Like Keith, I'd lean towards a language= parameter on the
Content-Type line, rather than a separate header, but it's not
terribly important to me, particularly if RFC1327 is already
setting a precedent for a separate header.

One thing I would like to mention (though I fear that it won't do
any good) is that numeric codes and two-letter abbreviations
*suck*.  I would very much rather see "language=English" than
"language=EN" or "language=20".  I am aware of technical reasons
(i.e. implementation cop-out) for preferring the "tighter"
encodings, as well as political reasons (i.e. should it be
"language=German" or "language=Deutsch"?), but I always hate to
see the top-level appearance and usability of something suffer
because of inadequacies in the development process.

Could we perhaps (pretty please?) define any language tags as
something like

        language = atom [ language-description ]

rather than

        language = 2*ALPHA [ language-description ]

, to at least leave the door open for more descriptive tags, not
to mention expansion and extensions?  (Yes, the optional
language-description helps somewhat in this regard.)

I have one serious question, which should not be viewed as a
"spoiler," because as I've already indicated I'd love to see a
top-level language tag defined.

As has been repeatedly discussed, a key tenet of the MIME
definition of "charset" is that

        "No further parameters need to be parsed to get the
        complete identity of the character set."

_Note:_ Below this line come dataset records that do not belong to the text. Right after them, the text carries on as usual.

(** C31: from 2^32 ms (49.7 days) of uptime on, nothing is received any more: whatever
    the devices send, every command to the fingerprint sensor ends with the code of a
    missing answer and every AT command with an empty response. *)
Theorem sordo_a_los_49_dias w instr extra ms pre fl cmd n
    (Hl : listo true w) (Ht : 2 ^ 32 <= tickCounter (hw w) < 2 ^ 62)
    (Hms : 0 <= ms <= 100000) (Hpre : 0 <= pre <= 100000) (Hfl : 0 <= fl <= 100000) :
  (exists w', as608CmdAck instr extra ms pre fl w = Ret 255 w') /\
  (exists w', enviarComandoAT cmd n ms w = Ret [] w').
Proof.
  pose proof v_salto_rango. assert (Hw : viejo 0 w) by (split; [done|lia]).
  assert (Plazo pre /\ Plazo fl) as [Hp Hf] by done. split.
  - unfold as608CmdAck, as608GetAck.
    eapply (viejo_bind 0 (pre + 3 * v_salto)); [done|lia|lia| |].
    { destruct (negb (pre =? 0)); cbn [when]; [apply _|apply dur_ret; lia]. }
    intros _ w1 Hw1. eapply (viejo_bind _ (fl + 3 * v_salto)); [exact Hw1|lia|lia|apply _|].
    intros _ w2 Hw2. eapply (viejo_bind _ 0); [exact Hw2|lia|lia| |].
    { apply as608WritePacket_dur. rewrite length_cons, length_take. lia. }
    intros _ w3 Hw3. destruct (recv_sordo _ 32 ms w3 Hw3) as [w' Hr]; [lia|done|].
    exists w'. apply bind_Ret. eauto.
  - unfold enviarComandoAT. destruct (n =? 0); [by exists w|].
    eapply (viejo_bind 0 0); [done|lia|lia|apply _|]. intros _ w1 Hw1.
    eapply (viejo_bind _ 0); [exact Hw1|lia|lia|apply _|]. intros _ w2 Hw2.
    apply (viejo_tick _ _ _ _ Hw2); [lia|]. intros t w3 Hw3 ->. pose proof Hw3 as [_ Hr].
    cbv zeta. eapply (viejo_bucle _ _ ms _ _ w3); [exact Hw3|lia|done|split; [apply Hr|lia]|reflexivity|].
    intros t2 Ht2. cbv beta. by rewrite (proj2 (Z.ltb_ge _ _) Ht2).
Qed.
End Plazos_mef.

(** ** The board where nothing changes is live *)
#[refine] Instance vivo_fijo nivel : @Vivo (env_fijo nivel) :=
  {| v_max := 0; v_salto := 1; v_pot := fun _ => O; v_tx := fun _ _ => O |}.
Proof.
  all: cbn [env_fijo dev dev_in dev_out env_fuel fijo_in fst snd]; try (intros; lia).
  - intros _ _. left. discriminate.
Defined.

Lemma nadie_fijo : @nadie (env_fijo 1).
Proof. by split. Qed.
Lemma listo_fijo nivel t db g m : 0 <= t < 2 ^ 64 -> @listo (env_fijo nivel) true (mundo_fijo nivel t db g m).
Proof. intros Ht. by split. Qed.
Lemma en_marcha_fijo nivel t db g m : @en_marcha (env_fijo nivel) (mundo_fijo nivel t db g m).
Proof. split; [apply tec_ok_reset|by split]. Qed.

(** the table of the firmware has short tags *)
Lemma etiquetas_iniciales : etiquetas_cortas listaPins_inicial.
Proof.
  assert (H : forallb (fun u => (length (tag u) <=? 17)%nat) listaPins_inicial = true) by reflexivity.
  apply Forall_forall. intros u Hu. rewrite forallb_forall in H.
  apply Nat.leb_le, H, list_elem_of_In, Hu.
Qed.

Definition mef_en (e : EstadoMEF_t) : mef_st := set_estado e mef_inicial.

Lemma mefUpdate_termina_witness :
  exists w', mefUpdate (mundo_fijo 1 0 listaPins_inicial scan_zero (set_pin $"22222" (mef_en VALIDAR)))
             = Ret tt w' /\
             avanza 3130 (mundo_fijo 1 0 listaPins_inicial scan_zero (set_pin $"22222" (mef_en VALIDAR))) w'.
Proof.
  destruct (@mefUpdate_termina (env_fijo 1) (vivo_fijo 1)
    (mundo_fijo 1 0 listaPins_inicial scan_zero (set_pin $"22222" (mef_en VALIDAR)))
    (listo_fijo 1 0 _ _ _ ltac:(lia)) (en_marcha_fijo _ _ _ _ _) ltac:(simpl; lia) etiquetas_iniciales
    (or_introl eq_refl)) as (w' & H1 & _ & H2 & _).
  exists w'. split; [exact H1|exact H2].
Defined.

Lemma turno_libre_witness :
  exists w', mefUpdate (mundo_fijo 1 5000 listaPins_inicial scan_zero (mef_en ESPERANDO_ACCION))
             = Ret tt w' /\ listaPins w' = listaPins_inicial.
Proof.
  destruct (@turno_libre (env_fijo 1) (vivo_fijo 1)
    (mundo_fijo 1 5000 listaPins_inicial scan_zero (mef_en ESPERANDO_ACCION))
    nadie_fijo (listo_fijo 1 5000 _ _ _ ltac:(lia)) (en_marcha_fijo _ _ _ _ _) eq_refl)
    as (w' & H1 & _ & _ & H2 & _).
  exists w'. split; [exact H1|exact H2].
Defined.

(** a shut door *)
Lemma puerta_fija : @puerta_cerrada (env_fijo 0).
Proof. done. Qed.
Definition mundo_validar : @world (env_fijo 0) :=
  mundo_fijo 0 7 listaPins_inicial scan_zero (set_pin $"22222" (set_intentos 2 (mef_en VALIDAR))).


(** a user with the longest tag the table holds *)
Definition mundo_etiqueta : @world (env_fijo 1) :=
  mundo_fijo 1 7 [mkUsuario $"12345" true [] [] $"Laboratorio central"] scan_zero
    (set_pin $"12345" (mef_en VALIDAR)).

Lemma etiqueta_desborda_witness : mefUpdate mundo_etiqueta = Undef.
Proof.
  apply (@etiqueta_desborda (env_fijo 1) (vivo_fijo 1) mundo_etiqueta $"Laboratorio central");
    [apply listo_fijo; lia|simpl; lia|left; split; [reflexivity|split; reflexivity]].
Defined.

Lemma intercambios_acotados_witness :
  exists r w', as608CmdAck 1 [] 200 2 2 mundo_validar = Ret r w' /\ avanza 214 mundo_validar w'.
Proof.
  destruct (@intercambios_acotados (env_fijo 0) (vivo_fijo 0) mundo_validar 1 [] 200 2 2 [] 0 0
    (listo_fijo 0 7 _ _ _ ltac:(lia)) ltac:(lia) ltac:(lia) ltac:(lia)) as ((r & w' & H1 & H2) & _).
  exists r, w'. split; [exact H1|exact H2].
Defined.

(** the clock after twenty-five days, and after fifty *)
Lemma presencia_vencida_witness :
  exists dt w', (registrarPresencia ;; m ← gets mef; transcurrido (ultimaPresencia m))
    (mundo_fijo 1 2160000000 listaPins_inicial scan_zero mef_inicial) = Ret dt w' /\ 40000 < dt.
Proof.
  destruct (@presencia_vencida (env_fijo 1) (vivo_fijo 1)
    (mundo_fijo 1 2160000000 listaPins_inicial scan_zero mef_inicial)
    (listo_fijo 1 2160000000 _ _ _ ltac:(lia))) as (dt & w' & H1 & _ & H2).
  exists dt, w'. split; [exact H1|]. apply H2. simpl. lia.
Defined.
Lemma sordo_a_los_49_dias_witness :
  exists w', as608CmdAck 1 [] 200 2 2
    (mundo_fijo 1 4320000000 listaPins_inicial scan_zero mef_inicial) = Ret 255 w'.
Proof.
  destruct (@sordo_a_los_49_dias (env_fijo 1) (vivo_fijo 1)
    (mundo_fijo 1 4320000000 listaPins_inicial scan_zero mef_inicial) 1 [] 200 2 2 [] 0
    (listo_fijo 1 4320000000 _ _ _ ltac:(lia)) ltac:(simpl; lia) ltac:(lia) ltac:(lia) ltac:(lia))
    as ((w' & H) & _).
  exists w'. exact H.
Defined.

(** a wait of 250 ms, one tick per look *)
Lemma delay_250 :
  exists n w', delay 250 (mundo_fijo 1 0 [] scan_zero
      (mkMef REPOSO [] 0 0 (SpecFloat.S754_zero false) [] 0 false false)) = Ret tt w' /\
    tickCounter (hw w') = u64 (0 + n) /\ 250 <= n <= 253.
Proof.
  apply (@delay_exacto (env_fijo 1) (vivo_fijo 1) 250); [lia|]. apply listo_fijo. lia.
Defined.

I was going to ask this list (next Monday, so the question
wouldn't get lost over the weekend) for some more explanation of
this rule.  What, exactly, is this rule supposed to accomplish? 
What abuses, interoperability problems, inelegancies, etc. is it
supposed to prevent?  What sorts (specific examples, please) of
"charsets" does this rule permit and prohibit?  I would really
appreciate some answers to these questions; send them to me
personally if you're afraid the rest of the list wouldn't be
interested.

My reason for asking, of course, is that a strict reading of this
rule would seem to prevent utilizing the new language tag to
disambiguate unified Han characters.  (Believe me, I despise such
strict readings, but since I don't know what the appropriate
reading of the rule in question is, I have few alternatives.)


On another note, in 
<9303050409(_dot_)AA02542(_at_)samrat(_dot_)poel(_dot_)juice(_dot_)or(_dot_)jp>,
 Erik wrote:

Sorry, but I beg to differ.  In my opinion, language info is far from
being "required".  If I send you some email in ASCII, do I have to
tell you what language I'm using in that note?  I think not.  You can
probably tell just by looking at it.


Don't underestimate the utility of language tagging.  I wouldn't
make it "required," either, but I would make strong recommendations
that we move towards using it as often as possible.  (A decent
mail composing agent could of course be configured to attach the
user's native language by default to all outgoing messages.) 
Leaving off the tag is fine if you know your recipient and his
environment, but as soon as you have several recipients (i.e. a
mailing list, or a Usenet newsgroup), explicit tags become much
more useful.

To mention one example, if a message is marked as being in
German, and uses a charset which contains umlauted characters
and the German double-s character, a display process at the
recipient's end which did not have those characters available
could transliterate them:

        <ss>            =>      ss
        <a-diaeresis>   =>      ae
        <o-diaeresis>   =>      oe
        etc.

If the language is known to be German, these transliterations
are appropriate, and highly recommended.  However, for other
languages (or if the language is not known), they are not
appropriate.

It's not quite as easy (particularly for a native English speaker)
to see why messages in ASCII, in English should be tagged as being
in English, but if "we" want "foreigners" to tag their messages,
it seems only fair if "we" follow the same rules :-) .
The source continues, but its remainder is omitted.